Mutation Testing: Watch Out for the Wolverine
Your tests pass. Your coverage is 100%. Ship it, right? Wrong. Those tests might be testing nothing.
The Problem with Test Coverage
Code coverage tells you which lines your tests execute. It doesn't tell you if those tests would catch bugs.
Example of a worthless test with 100% coverage:
// Production code
function add(a: number, b: number) {
return a + b;
}
// "Test" with 100% coverage
test("add function runs", () => {
add(2, 2);
// No assertion! Test always passes.
});Coverage: ✅ 100%
Actual value: ❌ Zero
Bug detection: ❌ None
Enter Mutation Testing
Mutation testing introduces small bugs (mutations) into your code, then runs your tests. If the tests still pass with the bug present, you have a problem.
Killed
Test caught the bug. Good test!
Survived
Bug went unnoticed. Weak test.
No Coverage
Code never tested at all.
Real Example from This Codebase
We ran Stryker mutation testing on our rate limiter. Here's what we found:
Initial Mutation Test Results:
━━━━━━━━━━━━━━━━━━━━━━━━━━━━━━━━━━━━━━━━━━━━━
Total mutants generated: 50
✅ Killed: 23 - Tests caught these bugs
⚠️ Survived: 4 - Tests missed these!
🚫 Error: 16 - Would crash immediately
❌ No Coverage: 7 - Untested code
Mutation Score: 67.65%
Covered Code Score: 85.19%The 4 survived mutants are the interesting ones. They represent bugs our tests didn't catch. More importantly: these are realistic bugs a developer could easily introduce.
Survived Mutant #1: The Arithmetic Trap
// Original code
const windowMs = config.windowSeconds * 1000;
// Mutant (SURVIVED!)
const windowMs = config.windowSeconds / 1000;Why is this dangerous?

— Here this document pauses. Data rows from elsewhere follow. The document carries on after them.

(** * Giffer: a shallow embedding of the deck viewer and the query controller

    The development follows [src/justprogram/src/Giffer.jsx] and
    [src/justprogram/src/App.jsx].  JavaScript values are an inductive type,
    the six [useState] cells of [Giffer] are a record, and the effect that
    fetches a deck is an event-driven transition function: mounting or
    changing the [apiKey] prop, unmounting, the settlement of the two awaited
    promises ([fetch] and [res.json]) and a click on a vote button are the
    events. *)

From Stdlib Require Import List String ZArith Lia Bool Arith.
From Stdlib Require Import Permutation DecimalString.
Import ListNotations.

Local Open Scope string_scope.
Local Open Scope list_scope.

Set Warnings "-register-all".

(** ** JavaScript values *)

(** Values as [JSON.parse] builds them, plus [undefined], which a member
    access on a missing key yields.  Numbers only matter here through their
    truthiness and their decimal rendering, so they are integers. *)
Inductive JSValue : Type :=
| JUndefined
| JNull
| JBool (b : bool)
| JNum (n : Z)
| JStr (s : string)
| JArr (items : list JSValue)
| JObj (props : list (string * JSValue)).

(** An [Error] object: what [fetch], [res.json], [new Error(...)] and the
    engine itself throw. *)
Record JSError : Type := mkError { err_name : string; err_message : string }.

(** Outcome of an expression that may throw, or of an awaited promise. *)
Inductive result (A : Type) : Type :=
| Ok (a : A)
| Throw (e : JSError).
Arguments Ok {A} a.
Arguments Throw {A} e.

Definition bind {A B : Type} (r : result A) (k : A -> result B) : result B :=
  match r with
  | Ok a => k a
  | Throw e => Throw e
  end.

Notation "x <- r ;; k" := (bind r (fun x => k))
  (at level 61, r at next level, right associativity).

Module JS.

(** [!!v] *)
Definition truthy (v : JSValue) : bool :=
  match v with
  | JUndefined | JNull => false
  | JBool b => b
  | JNum n => negb (Z.eqb n 0)
  | JStr s => negb (String.eqb s "")
  | JArr _ | JObj _ => true
  end.

(** [typeof v] *)
Definition typeof (v : JSValue) : string :=
  match v with
  | JUndefined => "undefined"
  | JBool _ => "boolean"
  | JNum _ => "number"
  | JStr _ => "string"
  | JNull | JArr _ | JObj _ => "object"
  end.

Definition nullish (v : JSValue) : bool :=
  match v with
  | JUndefined | JNull => true
  | _ => false
  end.

(** Own property of a parsed object; a missing key reads [undefined].  A
    parsed object has each key once, so the first binding is the one read. *)
Fixpoint lookup (k : string) (ps : list (string * JSValue)) : JSValue :=
  match ps with
  | [] => JUndefined
  | (k', v) :: rest => if String.eqb k k' then v else lookup k rest
  end.

(** Member read on a value that is neither [null] nor [undefined].  The
    keys this program reads ([data], [id], [title], [images], [url] and the
    variant names) are on no prototype, so on anything but an object they
    read [undefined]. *)
Definition read (v : JSValue) (k : string) : JSValue :=
  match v with
  | JObj ps => lookup k ps
  | _ => JUndefined
  end.

(** The [TypeError]s the engine raises.  Their wording is the engine's
    (V8's here) and no statement below depends on it. *)
Definition cannot_read (v : JSValue) (k : string) : JSError :=
  mkError "TypeError"
    ("Cannot read properties of "
       ++ (match v with JNull => "null" | _ => "undefined" end)
       ++ " (reading '" ++ k ++ "')")%string.

Definition not_a_function (what : string) : JSError :=
  mkError "TypeError" (what ++ " is not a function")%string.

(** [v.k] *)
Definition get (v : JSValue) (k : string) : result JSValue :=
  if nullish v then Throw (cannot_read v k) else Ok (read v k).

(** [v?.k] *)
Definition get_opt (v : JSValue) (k : string) : JSValue :=
  if nullish v then JUndefined else read v k.

(** [a || b], with [b] evaluated only when [a] is falsy. *)
Definition or_else (a : JSValue) (b : result JSValue) : result JSValue :=
  if truthy a then Ok a else b.

(** [v === s] for a string literal [s]: no coercion, so only that very
    string is equal to it. *)
Definition strict_eq_str (v : JSValue) (s : string) : bool :=
  match v with
  | JStr s' => String.eqb s' s
  | _ => false
  end.

(** [Error.prototype.toString] *)
Definition error_to_string (e : JSError) : string :=
  if String.eqb (err_name e) "" then err_message e
  else if String.eqb (err_message e) "" then err_name e
  else (err_name e ++ ": " ++ err_message e)%string.

(** Decimal rendering of a non-negative integer in a template literal. *)
Definition decimal (n : nat) : string :=
  NilZero.string_of_uint (Nat.to_uint n).

End JS.

(** ** The deck viewer, [Giffer.jsx] *)

(** The object literal built by the mapper.  [oid] is the identity of the
    freshly allocated object: two literals are never the same object even
    when all their fields agree. *)
Record GifItem : Type := mkGif {
  oid : nat;
  id : JSValue;
  title : JSValue;
  preview : JSValue;
  url : JSValue
}.

(** [d.images?.<name>?.url] *)
Definition variant_url (d : JSValue) (name : string) : result JSValue :=
  images <- JS.get d "images" ;;
  Ok (JS.get_opt (JS.get_opt images name) "url").

(** The arrow function passed to [.map], allocating object [o]. *)
Definition mapper (o : nat) (d : JSValue) : result GifItem :=
  i <- JS.get d "id" ;;
  t0 <- JS.get d "title" ;;
  t <- JS.or_else t0 (Ok (JStr "Untitled")) ;;
  m <- variant_url d "downsized_medium" ;;
  p <- JS.or_else m
         (og <- variant_url d "original" ;;
          JS.or_else og (variant_url d "downsized")) ;;
  u <- JS.get d "url" ;;
  Ok (mkGif o i t p u).

(** [Array.prototype.map] over a parsed array, objects allocated from [o]. *)
Fixpoint map_records (o : nat) (ds : list JSValue) : result (list GifItem) :=
  match ds with
  | [] => Ok []
  | d :: rest =>
      g <- mapper o d ;;
      gs <- map_records (S o) rest ;;
      Ok (g :: gs)
  end.

(** [(json?.data || []).map(...)] *)
Definition normalize (o : nat) (json : JSValue) : result (list GifItem) :=
  let data := JS.get_opt json "data" in
  match (if JS.truthy data then data else JArr []) with
  | JArr ds => map_records o ds
  | _ => Throw (JS.not_a_function "(json?.data || []).map")
  end.

(** The six [useState] cells. *)
Record State : Type := mkState {
  gifs : list GifItem;
  idx : nat;
  liked : list GifItem;
  disliked : list GifItem;
  loading : bool;
  error : string
}.

Definition setGifs (v : list GifItem) (s : State) : State :=
  mkState v (idx s) (liked s) (disliked s) (loading s) (error s).
Definition setIdx (f : nat -> nat) (s : State) : State :=
  mkState (gifs s) (f (idx s)) (liked s) (disliked s) (loading s) (error s).
Definition setLiked (f : list GifItem -> list GifItem) (s : State) : State :=
  mkState (gifs s) (idx s) (f (liked s)) (disliked s) (loading s) (error s).
Definition setDisliked (f : list GifItem -> list GifItem) (s : State) : State :=
  mkState (gifs s) (idx s) (liked s) (f (disliked s)) (loading s) (error s).
Definition setLoading (v : bool) (s : State) : State :=
  mkState (gifs s) (idx s) (liked s) (disliked s) v (error s).
Definition setError (v : string) (s : State) : State :=
  mkState (gifs s) (idx s) (liked s) (disliked s) (loading s) v.

Definition initial_state : State := mkState [] 0 [] [] false "".

(** Where one call of [fetchDeck] is suspended. *)
Inductive Phase : Type :=
| AwaitFetch          (* at [await fetch(apiKey)] *)
| AwaitJson           (* at [await res.json()] *)
| Finished.

(** One run of the effect that got past the validation: the endpoint it
    closed over, its [ignore] flag and the point its [fetchDeck] has
    reached. *)
Record Request : Type := mkRequest {
  endpoint : JSValue;
  ignore : bool;
  phase : Phase
}.

(** The mounted component: its state, every effect closure created so far
    (a request is named by its position), the cleanup function React holds
    for the last effect run (the request whose [ignore] it sets), and the
    next free object identity. *)
Record World : Type := mkWorld {
  st : State;
  requests : list Request;
  cleanup : option nat;
  next_oid : nat
}.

Imagine you're refactoring time calculations. You see * 1000 everywhere and think "maybe I should convert this to a helper function." During the refactor, you accidentally flip the operator. Or you copy-paste from another file where division was correct.
The result: Your rate limiter now has a 60-millisecond window instead of 60 seconds. Every user gets blocked after 10 requests in 0.06 seconds. Your API is effectively down, but all your tests pass because they only checked if blocking happened, not when.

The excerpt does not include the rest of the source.